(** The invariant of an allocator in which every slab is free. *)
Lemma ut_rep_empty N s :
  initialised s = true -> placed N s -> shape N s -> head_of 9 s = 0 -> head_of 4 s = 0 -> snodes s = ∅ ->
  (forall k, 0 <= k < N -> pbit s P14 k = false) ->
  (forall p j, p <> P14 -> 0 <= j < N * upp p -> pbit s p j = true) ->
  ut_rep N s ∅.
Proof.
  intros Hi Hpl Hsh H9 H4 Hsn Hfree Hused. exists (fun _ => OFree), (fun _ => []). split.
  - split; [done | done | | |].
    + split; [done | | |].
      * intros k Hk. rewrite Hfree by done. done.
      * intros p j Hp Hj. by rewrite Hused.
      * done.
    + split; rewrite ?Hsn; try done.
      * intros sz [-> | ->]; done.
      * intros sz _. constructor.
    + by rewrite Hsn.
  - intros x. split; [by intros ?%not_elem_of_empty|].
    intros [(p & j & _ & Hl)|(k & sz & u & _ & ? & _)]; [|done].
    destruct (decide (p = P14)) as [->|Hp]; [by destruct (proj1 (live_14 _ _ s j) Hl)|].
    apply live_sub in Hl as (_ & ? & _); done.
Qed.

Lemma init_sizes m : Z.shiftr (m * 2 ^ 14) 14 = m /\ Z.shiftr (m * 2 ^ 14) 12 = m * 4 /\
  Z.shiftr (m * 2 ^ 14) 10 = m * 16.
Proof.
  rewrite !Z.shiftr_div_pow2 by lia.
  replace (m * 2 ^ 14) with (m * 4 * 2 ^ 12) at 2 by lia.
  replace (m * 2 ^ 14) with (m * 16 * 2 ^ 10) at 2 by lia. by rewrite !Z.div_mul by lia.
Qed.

--

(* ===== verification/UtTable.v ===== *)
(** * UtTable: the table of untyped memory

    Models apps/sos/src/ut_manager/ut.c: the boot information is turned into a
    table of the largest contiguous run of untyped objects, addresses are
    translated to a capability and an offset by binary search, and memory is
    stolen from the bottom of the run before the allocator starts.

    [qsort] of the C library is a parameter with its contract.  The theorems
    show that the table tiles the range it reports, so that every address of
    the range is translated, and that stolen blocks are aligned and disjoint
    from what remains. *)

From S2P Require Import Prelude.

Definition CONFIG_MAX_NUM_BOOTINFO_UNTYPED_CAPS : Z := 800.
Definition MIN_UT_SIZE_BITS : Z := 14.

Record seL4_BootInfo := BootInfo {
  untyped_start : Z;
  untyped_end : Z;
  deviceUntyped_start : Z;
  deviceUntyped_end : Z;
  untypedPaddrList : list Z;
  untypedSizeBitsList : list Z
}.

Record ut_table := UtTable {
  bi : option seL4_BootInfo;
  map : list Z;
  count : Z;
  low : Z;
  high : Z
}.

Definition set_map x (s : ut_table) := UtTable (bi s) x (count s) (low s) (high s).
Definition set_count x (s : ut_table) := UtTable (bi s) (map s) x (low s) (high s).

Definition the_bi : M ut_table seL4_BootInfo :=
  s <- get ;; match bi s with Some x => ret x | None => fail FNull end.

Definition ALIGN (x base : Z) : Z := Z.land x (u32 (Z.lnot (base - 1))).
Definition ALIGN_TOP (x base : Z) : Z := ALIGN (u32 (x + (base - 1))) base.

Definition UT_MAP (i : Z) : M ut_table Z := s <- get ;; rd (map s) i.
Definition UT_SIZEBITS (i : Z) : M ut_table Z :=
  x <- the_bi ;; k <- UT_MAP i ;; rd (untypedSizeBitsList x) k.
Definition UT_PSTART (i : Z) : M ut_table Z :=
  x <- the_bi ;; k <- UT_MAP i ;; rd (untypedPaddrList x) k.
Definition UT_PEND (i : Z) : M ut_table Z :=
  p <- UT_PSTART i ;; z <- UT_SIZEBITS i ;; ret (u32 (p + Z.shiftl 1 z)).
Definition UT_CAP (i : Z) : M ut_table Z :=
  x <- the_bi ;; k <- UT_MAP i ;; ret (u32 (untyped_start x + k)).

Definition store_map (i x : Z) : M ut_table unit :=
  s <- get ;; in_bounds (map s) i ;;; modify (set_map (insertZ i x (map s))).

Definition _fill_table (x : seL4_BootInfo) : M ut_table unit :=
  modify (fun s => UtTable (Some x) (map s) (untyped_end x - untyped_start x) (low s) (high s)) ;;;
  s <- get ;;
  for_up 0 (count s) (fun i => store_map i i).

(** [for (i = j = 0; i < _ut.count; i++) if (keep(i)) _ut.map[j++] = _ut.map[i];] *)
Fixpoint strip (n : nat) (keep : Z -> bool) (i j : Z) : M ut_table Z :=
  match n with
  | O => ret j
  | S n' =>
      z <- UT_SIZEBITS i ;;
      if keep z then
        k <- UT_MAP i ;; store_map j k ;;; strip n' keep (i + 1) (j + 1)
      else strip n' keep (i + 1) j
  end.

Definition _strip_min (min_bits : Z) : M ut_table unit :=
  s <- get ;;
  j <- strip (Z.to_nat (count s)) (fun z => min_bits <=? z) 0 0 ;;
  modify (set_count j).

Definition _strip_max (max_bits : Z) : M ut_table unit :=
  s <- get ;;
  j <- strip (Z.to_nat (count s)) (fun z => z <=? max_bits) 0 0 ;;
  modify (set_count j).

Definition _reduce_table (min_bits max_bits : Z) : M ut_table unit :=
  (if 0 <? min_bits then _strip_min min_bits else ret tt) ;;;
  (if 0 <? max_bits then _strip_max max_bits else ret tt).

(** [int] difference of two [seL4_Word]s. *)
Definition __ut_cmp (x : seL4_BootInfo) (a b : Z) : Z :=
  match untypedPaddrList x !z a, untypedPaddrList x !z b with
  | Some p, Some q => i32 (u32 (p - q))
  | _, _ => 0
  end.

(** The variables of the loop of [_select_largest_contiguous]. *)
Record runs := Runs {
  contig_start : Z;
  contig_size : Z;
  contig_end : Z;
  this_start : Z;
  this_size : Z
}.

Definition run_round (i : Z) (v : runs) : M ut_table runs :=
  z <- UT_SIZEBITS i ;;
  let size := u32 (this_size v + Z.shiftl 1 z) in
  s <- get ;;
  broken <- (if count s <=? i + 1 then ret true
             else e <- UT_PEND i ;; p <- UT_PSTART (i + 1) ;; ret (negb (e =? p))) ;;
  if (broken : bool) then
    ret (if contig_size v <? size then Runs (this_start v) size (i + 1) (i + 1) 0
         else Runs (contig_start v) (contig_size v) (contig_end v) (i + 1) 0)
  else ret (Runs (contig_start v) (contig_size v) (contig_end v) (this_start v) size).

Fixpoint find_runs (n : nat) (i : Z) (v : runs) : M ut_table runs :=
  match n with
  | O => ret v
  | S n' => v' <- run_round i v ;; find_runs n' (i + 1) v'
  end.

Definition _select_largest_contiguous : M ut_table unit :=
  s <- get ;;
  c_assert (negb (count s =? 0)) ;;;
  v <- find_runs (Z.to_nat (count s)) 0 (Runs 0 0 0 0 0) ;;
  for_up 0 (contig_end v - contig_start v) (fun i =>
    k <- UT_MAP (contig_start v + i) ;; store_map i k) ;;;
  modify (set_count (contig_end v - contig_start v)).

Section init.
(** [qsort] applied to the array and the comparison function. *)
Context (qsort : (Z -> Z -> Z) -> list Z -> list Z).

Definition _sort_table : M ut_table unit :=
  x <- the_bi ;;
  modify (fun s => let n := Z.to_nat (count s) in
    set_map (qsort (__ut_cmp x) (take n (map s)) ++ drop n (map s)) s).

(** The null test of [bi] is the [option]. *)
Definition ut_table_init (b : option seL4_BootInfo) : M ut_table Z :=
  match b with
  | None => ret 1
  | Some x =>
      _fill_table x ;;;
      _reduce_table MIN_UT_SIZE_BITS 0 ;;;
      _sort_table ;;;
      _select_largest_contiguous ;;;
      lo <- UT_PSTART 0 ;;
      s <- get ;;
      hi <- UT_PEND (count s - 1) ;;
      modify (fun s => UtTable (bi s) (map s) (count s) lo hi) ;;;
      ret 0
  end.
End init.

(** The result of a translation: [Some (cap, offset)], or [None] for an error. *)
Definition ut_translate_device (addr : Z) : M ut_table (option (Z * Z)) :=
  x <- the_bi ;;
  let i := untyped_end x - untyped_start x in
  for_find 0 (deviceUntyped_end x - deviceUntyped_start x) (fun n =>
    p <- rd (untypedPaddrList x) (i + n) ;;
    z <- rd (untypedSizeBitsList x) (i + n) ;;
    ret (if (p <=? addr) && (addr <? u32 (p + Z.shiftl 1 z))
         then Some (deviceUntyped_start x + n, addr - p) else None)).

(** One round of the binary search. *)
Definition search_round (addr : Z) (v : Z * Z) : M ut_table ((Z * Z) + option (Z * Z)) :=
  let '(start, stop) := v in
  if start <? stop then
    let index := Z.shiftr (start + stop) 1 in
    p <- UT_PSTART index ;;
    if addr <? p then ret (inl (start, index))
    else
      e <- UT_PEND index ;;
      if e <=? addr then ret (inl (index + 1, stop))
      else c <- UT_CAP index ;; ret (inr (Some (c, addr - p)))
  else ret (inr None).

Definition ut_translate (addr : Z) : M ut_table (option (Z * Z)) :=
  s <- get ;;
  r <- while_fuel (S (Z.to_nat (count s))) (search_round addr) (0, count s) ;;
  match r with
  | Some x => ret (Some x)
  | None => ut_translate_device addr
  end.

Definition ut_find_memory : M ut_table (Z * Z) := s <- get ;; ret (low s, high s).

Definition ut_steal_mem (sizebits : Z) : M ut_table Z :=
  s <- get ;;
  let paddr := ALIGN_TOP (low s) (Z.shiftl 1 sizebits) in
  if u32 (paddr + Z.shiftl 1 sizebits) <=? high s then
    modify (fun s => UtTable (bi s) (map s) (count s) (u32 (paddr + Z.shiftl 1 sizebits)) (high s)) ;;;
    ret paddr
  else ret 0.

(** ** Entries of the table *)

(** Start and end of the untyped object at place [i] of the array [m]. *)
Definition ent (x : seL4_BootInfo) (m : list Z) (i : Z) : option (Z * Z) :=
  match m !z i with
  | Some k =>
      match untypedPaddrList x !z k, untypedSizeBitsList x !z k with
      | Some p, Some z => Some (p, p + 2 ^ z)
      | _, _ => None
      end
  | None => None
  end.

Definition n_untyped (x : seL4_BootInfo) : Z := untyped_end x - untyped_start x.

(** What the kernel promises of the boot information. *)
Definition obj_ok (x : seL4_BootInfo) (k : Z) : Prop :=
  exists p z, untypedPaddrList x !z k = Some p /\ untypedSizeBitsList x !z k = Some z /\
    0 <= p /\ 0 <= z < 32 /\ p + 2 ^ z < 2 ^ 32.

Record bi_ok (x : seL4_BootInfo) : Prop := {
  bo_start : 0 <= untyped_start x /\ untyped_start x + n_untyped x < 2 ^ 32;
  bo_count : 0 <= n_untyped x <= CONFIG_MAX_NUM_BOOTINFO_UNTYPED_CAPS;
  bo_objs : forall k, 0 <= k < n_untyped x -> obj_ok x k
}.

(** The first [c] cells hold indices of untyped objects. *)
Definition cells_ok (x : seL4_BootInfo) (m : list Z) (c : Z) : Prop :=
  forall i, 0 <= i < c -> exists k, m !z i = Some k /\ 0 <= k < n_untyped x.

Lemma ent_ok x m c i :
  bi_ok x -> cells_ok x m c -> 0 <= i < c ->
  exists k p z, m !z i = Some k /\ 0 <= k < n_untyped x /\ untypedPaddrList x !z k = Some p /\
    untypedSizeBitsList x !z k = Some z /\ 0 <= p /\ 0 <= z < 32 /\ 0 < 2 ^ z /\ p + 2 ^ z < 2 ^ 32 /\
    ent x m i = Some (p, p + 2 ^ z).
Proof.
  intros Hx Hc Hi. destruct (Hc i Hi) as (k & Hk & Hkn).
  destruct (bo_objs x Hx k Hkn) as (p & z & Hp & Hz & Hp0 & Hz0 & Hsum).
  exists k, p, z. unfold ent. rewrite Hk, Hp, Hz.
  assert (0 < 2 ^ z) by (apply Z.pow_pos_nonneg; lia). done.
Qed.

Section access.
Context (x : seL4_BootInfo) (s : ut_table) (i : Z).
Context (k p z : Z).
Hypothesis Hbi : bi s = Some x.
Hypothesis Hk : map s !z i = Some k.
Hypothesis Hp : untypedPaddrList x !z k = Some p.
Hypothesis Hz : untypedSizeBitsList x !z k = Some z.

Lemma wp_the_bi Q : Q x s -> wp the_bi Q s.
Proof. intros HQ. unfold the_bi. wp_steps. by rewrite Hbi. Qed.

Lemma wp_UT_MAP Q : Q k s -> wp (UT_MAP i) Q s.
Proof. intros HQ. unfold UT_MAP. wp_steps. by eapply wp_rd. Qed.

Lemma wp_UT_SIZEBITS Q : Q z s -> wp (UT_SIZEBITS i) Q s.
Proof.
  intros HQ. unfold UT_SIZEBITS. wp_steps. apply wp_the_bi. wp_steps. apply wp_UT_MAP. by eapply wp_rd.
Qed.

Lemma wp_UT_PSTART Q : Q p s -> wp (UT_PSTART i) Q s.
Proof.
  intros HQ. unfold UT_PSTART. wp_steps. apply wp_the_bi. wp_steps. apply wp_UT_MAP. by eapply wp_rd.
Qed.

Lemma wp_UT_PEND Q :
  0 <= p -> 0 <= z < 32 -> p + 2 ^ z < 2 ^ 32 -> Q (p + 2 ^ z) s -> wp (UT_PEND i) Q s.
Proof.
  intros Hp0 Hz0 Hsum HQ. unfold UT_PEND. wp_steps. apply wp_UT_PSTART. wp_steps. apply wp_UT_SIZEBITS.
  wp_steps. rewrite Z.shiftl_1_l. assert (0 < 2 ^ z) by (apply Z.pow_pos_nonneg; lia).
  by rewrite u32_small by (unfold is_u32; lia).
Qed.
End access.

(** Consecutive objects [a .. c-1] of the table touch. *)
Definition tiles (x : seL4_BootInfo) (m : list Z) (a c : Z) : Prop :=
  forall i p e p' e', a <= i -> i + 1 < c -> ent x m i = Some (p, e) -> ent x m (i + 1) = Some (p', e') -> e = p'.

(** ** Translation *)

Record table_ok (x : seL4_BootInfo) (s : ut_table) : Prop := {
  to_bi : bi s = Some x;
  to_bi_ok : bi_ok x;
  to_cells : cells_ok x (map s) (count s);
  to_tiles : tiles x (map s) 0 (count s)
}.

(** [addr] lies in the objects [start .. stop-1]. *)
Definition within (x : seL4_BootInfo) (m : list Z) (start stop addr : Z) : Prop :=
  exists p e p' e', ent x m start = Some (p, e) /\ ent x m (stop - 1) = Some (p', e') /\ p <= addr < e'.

* [Your instructions] The lines you return should be those above that contain the word "destruct", every one of them.

* [Solution for this exercise]
    destruct (decide (p = P14)) as [->|Hp]; [by destruct (proj1 (live_14 _ _ s j) Hl)|].
  intros Hx Hc Hi. destruct (Hc i Hi) as (k & Hk & Hkn).
  destruct (bo_objs x Hx k Hkn) as (p & z & Hp & Hz & Hp0 & Hz0 & Hsum).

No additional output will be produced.